Troy’s Tyson Ludwig slides into second during a game from last year’s baseball season. 

Like it or not, Americans are getting used to a new normal: no sports while the novel coronavirus, or COVID-19, is causing disruptions around the country.

The NBA, NHL, NASCAR and Major League Baseball have been shut down indefinitely, and the NCAA canceled its basketball tournaments – as well as its entire spring sports seasons. 

At the prep level, schools are hoping the same fate doesn’t befall their teams and players. 

“At this time, spring sports are just postponed. We are hoping we can get back out there in May,” said Jason Smith, Troy Buchanan High School athletic director.


Michael Kinne winds up for a pitch in the 2019 season. 

“Spring sports for Lincoln County have been postponed until May 1,” Winfield High School Athletic Director Robert James said. “Hopefully, we can get back to the classroom and the playing surface at this time.

“I think all parties have done a great job of communicating and making the best decision to keep everyone safe and we will hold onto hope that we can play at some point this spring.” 

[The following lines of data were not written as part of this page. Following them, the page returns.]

(** * Lagerverwaltung: the local data layer of the inventory intake tracker

    A shallow embedding of the application logic of the repository
    (the IIFE modules [U], [DB], [Camera], [UI], [Admin], [Cart] and [App]
    of the app script), the properties its specification states about it,
    and further properties of the code.  The embedding follows the script
    as a browser runs it, also where a listener cannot do what it is
    written for.

    Conventions of the embedding.
    - A JavaScript string is the list of its UTF-16 code units.
    - The IndexedDB object stores are lists of records; every [DB.*] call of
      the source opens a transaction of its own, so every call is one atomic
      step on the store.  A request that fails (a key that exists on [add], a
      violated unique index) aborts its transaction and leaves the store as
      it was; the source awaits the request object and never sees the error.
    - A request object is no promise: where a [DB.*] function returns the
      request of its [get], the caller's [await] yields that object and not
      the record.  What the callers then do with it throws, and the listener
      ends there with nothing more stored: listeners that can end so return
      a [Completion].
    - Values the source draws from its environment ([U.uuid()], the clock,
      [App.userId()], the browser's [toUpperCase], the rounding of IEEE
      doubles, the answers of the dialogs) are arguments of the functions
      that use them.
    - The quantities of the board and the cart are the integers, the
      infinities and the [NaN] among the doubles, with the rounding of
      doubles written out; the sizes of the canvas are rationals with the
      rounding as a parameter; the sharpness score is computed on the
      binary64 numbers of the kernel. *)

From Stdlib Require Import ZArith NArith List Bool Lia String Ascii.
From Stdlib Require Import QArith Qround Qabs Qminmax Lqa Permutation.
From Stdlib Require Import Floats DecimalString DecimalPos Sorted.
From Stdlib Require Uint63.
Import ListNotations.
Local Open Scope Z_scope.
#[local] Set Warnings "-inexact-float".
(** * cpp-cache: the LRU family of [include/LruCache.h]

    The development embeds the three classes of [LruCache.h]

    - [LruCache]       : hash index + doubly linked recency list,
    - [LruKCache]      : LRU-K admission on top of [LruCache],
    - [KHashLruCaches] : hash-sharded vector of [LruCache],

    at the level of the pointers the C++ code manipulates: nodes live in an
    arena, [prev_]/[next_] are optional addresses, and every dereference of
    an address that holds no node (undefined behaviour in C++) is an error
    of the [option] monad.  The frequency-bucketed LFU engine, whose header
    is not part of the sources at hand, is modelled from its specification
    in a module of its own. *)

From Stdlib Require Import ZArith Lia.
From stdpp Require Import base option list gmap fin_maps.

Local Open Scope Z_scope.

(** ** Machine integers (LP64: 32-bit [int], 64-bit [size_t]) *)

Definition INT_MAX : Z := 2 ^ 31 - 1.
Definition SIZE_MAX : Z := 2 ^ 64 - 1.

(** Conversion of an integer value to [size_t] (modulo [2^64]). *)
Definition to_size_t (z : Z) : Z := z mod 2 ^ 64.

(** Conversion of an integer value to [int] (two's complement, modulo
    [2^32]). *)
Definition to_int (z : Z) : Z :=
  let r := z mod 2 ^ 32 in if 2 ^ 31 <=? r then r - 2 ^ 32 else r.

(** ** [LruCache<Key, Value>] *)

Module Lru.

(** Addresses of nodes: indices into the arena. *)
Abbreviation ptr := nat.

Section Defs.
Context {Key Value : Type} `{Countable Key}.
(** [Key{}] and [Value{}], the value-initialised key and value. *)
Context (Key0 : Key) (Value0 : Value).

(** [struct Node]: [prev_] is the [weak_ptr], [next_] the [shared_ptr];
    [None] is the null pointer. *)
Record Node := mkNode {
  key_ : Key;
  value_ : Value;
  prev_ : option ptr;
  next_ : option ptr
}.

Definition setValue (value : Value) (n : Node) : Node :=
  mkNode (key_ n) value (prev_ n) (next_ n).
Definition set_prev (p : option ptr) (n : Node) : Node :=
  mkNode (key_ n) (value_ n) p (next_ n).
Definition set_next (p : option ptr) (n : Node) : Node :=
  mkNode (key_ n) (value_ n) (prev_ n) p.

(** The private members of the class, together with the arena [heap_]
    that holds every node ever made by [make_shared].  Nodes are not
    reclaimed in the model; a node that the C++ code releases is one that
    no link and no index entry refers to any more. *)
Record LruCache := mkLru {
  capacity_ : Z;
  nodeMap_ : gmap Key ptr;
  dummyHead_ : ptr;
  dummyTail_ : ptr;
  heap_ : list Node
}.

Definition with_heap (h : list Node) (s : LruCache) : LruCache :=
  mkLru (capacity_ s) (nodeMap_ s) (dummyHead_ s) (dummyTail_ s) h.
Definition with_nodeMap (m : gmap Key ptr) (s : LruCache) : LruCache :=
  mkLru (capacity_ s) m (dummyHead_ s) (dummyTail_ s) (heap_ s).

(** [*p]: reading through an address with no node is an error. *)
Definition deref (p : ptr) (s : LruCache) : option Node := heap_ s !! p.

(** [p->field = ...]: [f] rewrites the node stored at [p]. *)
Definition assign (p : ptr) (f : Node → Node) (s : LruCache)
  : option LruCache :=
  n ← heap_ s !! p; Some (with_heap (<[p := f n]> (heap_ s)) s).

(** [std::make_shared<Node>(...)]: the new node gets the next free
    address. *)
Definition make_shared (n : Node) (s : LruCache) : ptr * LruCache :=
  (length (heap_ s), with_heap (heap_ s ++ [n]) s).

(** [initializeList] *)
Definition initializeList (s : LruCache) : option LruCache :=
  let '(hd, s) := make_shared (mkNode Key0 Value0 None None) s in
  let '(tl, s) := make_shared (mkNode Key0 Value0 None None) s in
  let s := mkLru (capacity_ s) (nodeMap_ s) hd tl (heap_ s) in
  s ← assign hd (set_next (Some tl)) s;
  assign tl (set_prev (Some hd)) s.

(** The member initialiser of the constructor:
    [capacity > 0 ? static_cast<std::size_t>(capacity) : 0]. *)
Definition stored_capacity (capacity : Z) : Z :=
  if 0 <? capacity then to_size_t capacity else 0.

(** [LruCache(int capacity)] *)
Definition new (capacity : Z) : option LruCache :=
  initializeList (mkLru (stored_capacity capacity) ∅ 0%nat 0%nat []).

(** [removeNode] *)
Definition removeNode (node : ptr) (s : LruCache) : option LruCache :=
  n ← deref node s;
  match prev_ n, next_ n with
  | Some prev, Some next =>
      s ← assign prev (set_next (Some next)) s;
      s ← assign next (set_prev (Some prev)) s;
      s ← assign node (set_next None) s;
      assign node (set_prev None) s
  | _, _ => Some s
  end.

(** [insertNode]; the failing [assert] is an error. *)
Definition insertNode (node : ptr) (s : LruCache) : option LruCache :=
  tl ← deref (dummyTail_ s) s;
  prev ← prev_ tl;
  s ← assign node (set_next (Some (dummyTail_ s))) s;
  s ← assign node (set_prev (Some prev)) s;
  s ← assign prev (set_next (Some node)) s;
  assign (dummyTail_ s) (set_prev (Some node)) s.

(** [moveToMostRecent] *)
Definition moveToMostRecent (node : ptr) (s : LruCache) : option LruCache :=
  s ← removeNode node s; insertNode node s.

(** [updateExistingNode] *)
Definition updateExistingNode (node : ptr) (value : Value) (s : LruCache)
  : option LruCache :=
  s ← assign node (setValue value) s; moveToMostRecent node s.

(** [evictLeastRecent] *)
Definition evictLeastRecent (s : LruCache) : option LruCache :=
  hd ← deref (dummyHead_ s) s;
  match next_ hd with
  | None => Some s
  | Some leastRecent =>
      if decide (leastRecent = dummyTail_ s) then Some s
      else
        s ← removeNode leastRecent s;
        n ← deref leastRecent s;
        Some (with_nodeMap (delete (key_ n) (nodeMap_ s)) s)
  end.

(** [nodeMap_.try_emplace(key, node)] *)
Definition try_emplace (key : Key) (node : ptr) (m : gmap Key ptr)
  : gmap Key ptr :=
  match m !! key with Some _ => m | None => <[key := node]> m end.

(** [addNewNode] *)
Definition addNewNode (key : Key) (value : Value) (s : LruCache)
  : option LruCache :=
  s ← (if capacity_ s <=? Z.of_nat (size (nodeMap_ s))
       then evictLeastRecent s else Some s);
  let '(newNode, s) := make_shared (mkNode key value None None) s in
  s ← insertNode newNode s;
  Some (with_nodeMap (try_emplace key newNode (nodeMap_ s)) s).

(** [put] *)
Definition put (key : Key) (value : Value) (s : LruCache)
  : option LruCache :=
  if capacity_ s =? 0 then Some s
  else match nodeMap_ s !! key with
       | Some node => updateExistingNode node value s
       | None => addNewNode key value s
       end.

The COVID-19 shutdown is heavily impacting the student athletes who are unable to meet with college scouts, or give those scouts one more opportunity to prove their value to programs across the country. Nevertheless, area students plan to press on during a novel time.  

Tyson Ludwig, a senior infielder at Troy Buchanan, said he’s been doing drills on the football field to keep his footwork straight, taking ground balls and getting swings in the batting cage in case there is a truncated baseball season. He has also been preparing for life after high school. 

“I was already interested in a college before spring sports got postponed, and was interested in a junior college in Wisconsin, and have been in touch with their head coach,” Ludwig said. “I do plan on playing college baseball at the next level.”

On the other hand, Michael Kinne, a senior on Winfield’s baseball team, hasn’t been contacted by any schools since the novel coronavirus outbreak, but has been working out every day getting himself ready for the possibility of a shortened season. Kinne said he hasn’t contacted any schools, and even though he’s disappointed the outbreak might rob him of a chance to continue his baseball career in college, there’s no reason to dwell on what might have been.

“I have not [contacted any colleges], and I honestly don’t know if I’ll play sports in college,” Kinne said. “Yes, I am very bummed [about the season possibly getting canceled], but life goes on.” Smith said that while many athletes’ scholarship opportunities at his school have been affected by COVID-19, several of them have already signed letters of intent, or have committed, to play in college.

However, he does have a few words of advice to those who have not yet gotten any offers from schools at this point.

“For those that haven’t, I’d encourage them email college coaches where they have interest,” Smith said. “I’d also tell them to reach out to their high school coach if they need help with finding a college.”

James said he has not been able to stay in contact with many of his players due to the coronavirus, but many of the spring sports athletes fortunately signed letters of intent during the early signing period.